All of this rides ESP-NOW, direct radio between boards with no router in the path. Both firmwares are compiled with the same hardcoded channel, so the two ends can never disagree about where to listen. WiFi exists only to flash new firmware. The day-to-day life of the choir never touches it.
There are two modes and only two, and the difference is just whether WiFi is on. Dev is WiFi up, for over-the-air flashing, and it drains a statue's battery in an hour or two, so you flash and you leave it. Inert is the stone: WiFi off, the board deep-sleeping through most of every ten-second cycle and waking for about a second and a half to listen for a command on the fixed channel, marked by a glow so dim you would miss it. A statue that has heard nothing at all for about a day assumes it is stranded and wakes itself up to be reachable. A statue whose cell drops too low parks itself in an hour-long radio-off sleep above the brownout floor rather than dying on the bench, and rejoins on its own once it is charged. Charge the fleet and walk away, and every stone finds the hub again without you ever opening the tools.
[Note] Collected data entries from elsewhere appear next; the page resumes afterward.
Lemma hash_directory_same_tree (E : Externals) (deployment language : string) :
  (forall pattern,
     project_absolute_path E ["benchmarks"; "wrappers"; deployment; language; pattern]
     = OsPath.join wrappers pattern) ->
  hash_directory E w directory deployment language
  = hash_directory E w' directory deployment language.
Proof.
  intros Hproject. unfold hash_directory.
  destruct (FILES language) as [files|] eqn:HF; [|reflexivity].
  pose proof (FILES_plain language files HF) as Hplain.
  rewrite <- (found_same _ Hplain).
  rewrite (feed_same w w' _ (fun p Hp => found_read _ p Hplain Hp)).
  destruct (feed w' [] _) as [fed1|]; [|reflexivity].
  destruct definition_same as [Hex Hread]. rewrite <- Hex.
  replace (if exists_ (cwd w) (fs w) _ then feed w' fed1 _ else Ok fed1)
    with (if exists_ (cwd w) (fs w)
               (OsPath.join_all directory [OsPath.pardir; "definition.json"])
          then feed w fed1 [OsPath.join_all directory [OsPath.pardir; "definition.json"]]
          else Ok fed1).
  2:{ destruct (exists_ _ _ _); [|reflexivity].
      apply feed_same. intros p [<-|[]]. exact Hread. }
  destruct (if exists_ _ _ _ then _ else _) as [fed2|]; [|reflexivity].
  destruct (WRAPPERS language) as [pattern|] eqn:HW; [|reflexivity].
  pose proof (WRAPPERS_plain language pattern HW) as Hpattern.
  rewrite Hproject, <- (wrappers_same pattern Hpattern).
  now rewrite (feed_same w w' _ (fun p Hp => wrappers_read pattern p Hpattern Hp)).
Qed.

End HashTree.


(** ** More on the patch of a zip entry *)

Module ZipMore.
Import Zip.
Lemma deps_met_eq deps w :
  deps_met (completed_ids_of (tasks w)) deps w
  = (Return (forallb (dep_satisfied (tasks w)) deps), w).
Proof.
  induction deps as [|[n|s] deps IH]; simpl; [done|..].
  - destruct (bool_decide _); [done|done].
  - destruct (PyStr.contains "." s); simpl; [|done]. run.
    rewrite get_task_by_id_eq. simpl.
    destruct (lookup_result (tasks w) s) as [it|]; [|done].
    by destruct (String.eqb (item_status it) "done").
Qed.

Lemma collect_eligible_eq i ts w :
  collect_eligible (completed_ids_of (tasks w)) i ts w
  = (Return (filter (fun p => eligible (tasks w) p.2 = true)
                    (enumerate_from i ts)), w).
Proof.
  revert i. induction ts as [|t ts IH]; intros i; simpl; [done|].
  unfold eligible at 1. simpl.
  destruct (String.eqb (task_status t) "done") eqn:Hd; simpl.
  - rewrite IH. by rewrite filter_cons_False by (unfold eligible; simpl; by rewrite Hd).
  - run. rewrite deps_met_eq. simpl. rewrite IH. simpl.
    destruct (_ && _) eqn:E.
    + by rewrite filter_cons_True by (unfold eligible; simpl; by rewrite Hd, E).
    + by rewrite filter_cons_False by (unfold eligible; simpl; rewrite Hd, E; done).
Qed.

Lemma find_next_task_eq w :
  find_next_task w
  = (Return (head (sort_eligible
                     (filter (fun p => eligible (tasks w) p.2 = true)
                             (enumerate_from 0 (tasks w))))), w).
Proof.
  unfold find_next_task. run. rewrite collect_eligible_eq. simpl.
  destruct (filter _ _) as [|x l]; simpl; [|done].
  by destruct (forallb _ _).
Qed.

Lemma elem_of_enumerate_from i ts k t :
  (k, t) ∈ enumerate_from i ts <-> (i <= k)%nat /\ ts !! (k - i)%nat = Some t.
Proof.
  revert i. induction ts as [|a ts IH]; intros i; simpl.
  - rewrite elem_of_nil. split; [done|by intros [_ ?]].
  - rewrite elem_of_cons, IH. split.
    + intros [[= -> ->]|[Hle Hl]].
      * split; [lia|]. by rewrite Nat.sub_diag.
      * split; [lia|]. by replace (k - i)%nat with (S (k - S i)) by lia.
    + intros [Hle Hl]. destruct (decide (k = i)) as [->|Hne].
      * left. rewrite Nat.sub_diag in Hl. simpl in Hl. congruence.
      * right. split; [lia|].
        by replace (k - i)%nat with (S (k - S i)) in Hl by lia.
Qed.

Lemma key_le_goes_before t t' :
  key_le (sort_key t) (sort_key t') = true <-> goes_before t t'.
Proof.
  unfold key_le, sort_key, goes_before. simpl.
  rewrite orb_true_iff, andb_true_iff, Z.ltb_lt, Z.eqb_eq, Z.leb_le. lia.
Qed.

Lemma goes_before_total t t' : goes_before t t' \/ goes_before t' t.
Proof. unfold goes_before. lia. Qed.

Lemma goes_before_trans t1 t2 t3 :
  goes_before t1 t2 -> goes_before t2 t3 -> goes_before t1 t3.
Proof. unfold goes_before. lia. Qed.

Lemma head_insert_sorted x l :
  head (insert_sorted x l) =
    match l with
    | [] => Some x
    | y :: _ => if key_le (sort_key x.2) (sort_key y.2) then Some x else Some y
    end.
Proof. destruct l as [|y l]; simpl; [done|]. by destruct (key_le _ _). Qed.

Lemma elem_of_insert_sorted x l y :
  y ∈ insert_sorted x l <-> y = x \/ y ∈ l.
Proof.
  induction l as [|z l IH]; simpl.
  - rewrite list_elem_of_singleton, elem_of_nil. tauto.
  - destruct (key_le _ _); rewrite !elem_of_cons; [done|].
    rewrite IH. tauto.
Qed.

Lemma elem_of_sort_eligible l y : y ∈ sort_eligible l <-> y ∈ l.
Proof.
  induction l as [|x l IH]; simpl; [done|].
  rewrite elem_of_insert_sorted, elem_of_cons, IH. tauto.
Qed.

(** The head of the sorted list is an element that goes before all. *)
Lemma head_sort_eligible l :
  l <> [] ->
  exists x, head (sort_eligible l) = Some x /\ x ∈ l /\
            forall y, y ∈ l -> goes_before x.2 y.2.
Proof.
  induction l as [|x l IH]; [done|]. intros _. simpl.
  rewrite head_insert_sorted.
  destruct l as [|x' l'].
  - simpl. exists x. split; [done|]. split; [apply elem_of_cons; by left|].
    intros y ->%list_elem_of_singleton. unfold goes_before. lia.
  - destruct IH as (m & Hm & Hin & Hmin); [done|].
    destruct (sort_eligible (x' :: l')) as [|y s] eqn:E; [done|].
    simpl in Hm. injection Hm as ->.
    destruct (key_le _ _) eqn:Hk.
    + apply key_le_goes_before in Hk. exists x. split; [done|].
      split; [apply elem_of_cons; by left|].
      intros z [->|Hz]%elem_of_cons; [unfold goes_before; lia|].
      eapply goes_before_trans; [done|by apply Hmin].
    + assert (goes_before m.2 x.2) as Hmx.
      { destruct (goes_before_total m.2 x.2) as [?|H]; [done|].
        apply key_le_goes_before in H. congruence. }
      exists m. split; [done|]. split; [apply elem_of_cons; by right|].
      intros z [->|Hz]%elem_of_cons; [done|by apply Hmin].
Qed.
(** * Activation diffusion of [EngramNetwork3D]

    A shallow embedding of the activation-diffusion logic of
    [src/components/EngramNetwork3D.tsx]: the graph lookups, the activation
    ledger (the [activations] state of the component), the pulse list, the
    timers registered by [handleActivate] and the callbacks they run.

    Conventions.
    - JavaScript numbers that hold node ids, depths and millisecond delays
      are integers in the source and are modelled as [Z].
    - Activation levels, strengths and clock readings are modelled as exact
      rationals [Q]; [0.6] is [6#10], [0.95] is [95#100] and so on.  With
      these literals the products of the source ([1 * 0.6], [0.6 * 0.6],
      ...) evaluate to the decimal fractions [6#10], [36#100], [216#1000]
      syntactically, so the concrete results below are stated with Leibniz
      equality; universally quantified results use [==] on [Q].  The
      module [Binary64] evaluates the same products and comparisons on
      IEEE doubles, as the JavaScript engine does, for the values that the
      concrete results rely on.
    - [Map<number, number>] is a [gmap Z Q].  A React state setter called
      with an updater function is modelled as applying the updater to the
      current state at the point of the call (updaters are applied in call
      order).
    - [setTimeout] / [setInterval] / [clearInterval] are modelled by an
      explicit list of pending timers inside the state.  A timer never
      fires before its due time; the transition relation [step] lets it
      fire late and leaves the order in which pending timers are served
      open.  The deterministic runner [runBefore] serves every timer at
      its due time, timers due at the same time in creation order;
      [fireNextLate] serves every timer a fixed time late. *)

From Stdlib Require Import ZArith QArith Qminmax Qpower Lia Lqa String.
From Stdlib Require Import PrimFloat.
From stdpp Require Import gmap list.

#[local] Set Warnings "-inexact-float".

Local Open Scope Z_scope.

(** ** Data model (lines 11-24 of the source) *)

Inductive NodeType := query | concept | raw.

Definition Position : Type := (Q * Q * Q)%type.

Record EngramNode := mkNode {
  id : Z;
  position : Position;
  label : string;
  type : NodeType
}.

Record EngramEdge := mkEdge {
  source : Z;
  target : Z
}.

Record PulseWave := mkPulse {
  origin : Position;
  startTime : Q
}.

(** ** Comparisons on levels *)

(** [a > b] on numbers, as a boolean. *)
Definition Qgtb (a b : Q) : bool := negb (Qle_bool a b).

(** [a < b] on numbers, as a boolean. *)
Definition Qltb (a b : Q) : bool := Qgtb b a.

(** ** The activation ledger *)

Module Ledger.

(** [newMap.get(k) || 0]: an absent entry reads as [0]. *)
Definition levelOf (m : gmap Z Q) (k : Z) : Q := default 0%Q (m !! k).

(** The updater of lines 325-332:
    [const currentActivation = newMap.get(neighborId) || 0;
     if (transferStrength > currentActivation) newMap.set(neighborId, transferStrength);] *)
Definition setIfHigher (nodeId : Z) (level : Q) (prev : gmap Z Q) : gmap Z Q :=
  let currentActivation := levelOf prev nodeId in
  if Qgtb level currentActivation then <[nodeId := level]> prev else prev.

(** The body of [prev.forEach] (lines 353-359), acting on the two
    variables [newMap] and [hasActiveNodes] that the updater has in hand:
    [const newValue = value * 0.95;
     if (newValue > 0.05) { newMap.set(key, newValue); hasActiveNodes = true; }],
    with the factor and the floor as arguments. *)
Definition decayStep (factor floor : Q) (key : Z) (value : Q)
    (acc : gmap Z Q * bool) : gmap Z Q * bool :=
  let newValue := (value * factor)%Q in
  if Qgtb newValue floor then (<[key := newValue]> (fst acc), true) else acc.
That is the promise, kept in the power code.
Underneath it is a black box, a flight recorder that writes every state change and every battery reading to raw flash so the record survives reboots and even a fully dead cell. You can read back what happened to a board before it died. Which is how I found the limitation I keep coming back to. On an inert deep-sleep wake the battery sense divider is unpowered. There is no voltage to read at the pin, no matter how long you let it settle: a read there returns zero, always. Deep-sleep voltage is simply not measurable on this board, full stop.
And the flight recorder, the thing built to tell me what was happening, had been faithfully filling its own finite, non-wrapping log with those unreadable zeros until it ran out of room, recording in detail that it could see nothing. The fix was to drop the failed reads, stash the last good awake voltage, and feed that into the heartbeat so the hub still shows a real percentage. But the deeper lesson stuck: knowing exactly what the hardware cannot measure turned out to matter as much as anything it can. A battery readout I could have measured on the bench all day, and would have trusted, and would have been wrong.
Fleet is not a product and I am not pretending it could be. It is a personal object made because it should exist, and the bar was never repeatability or a roadmap. The bar was a feeling: that a room could hold five quiet stones you mostly forget about, and that once a day they would lift their voices together without being asked, and that the technology would disappear into something that feels old and still. The voice is robotic when it reaches for words and luminous when it just holds a chord. The light is faint. The whole thing rests far more than it sings. That is exactly right. I built it for the minute at 6pm when the stones come alive, and then go back to being rock.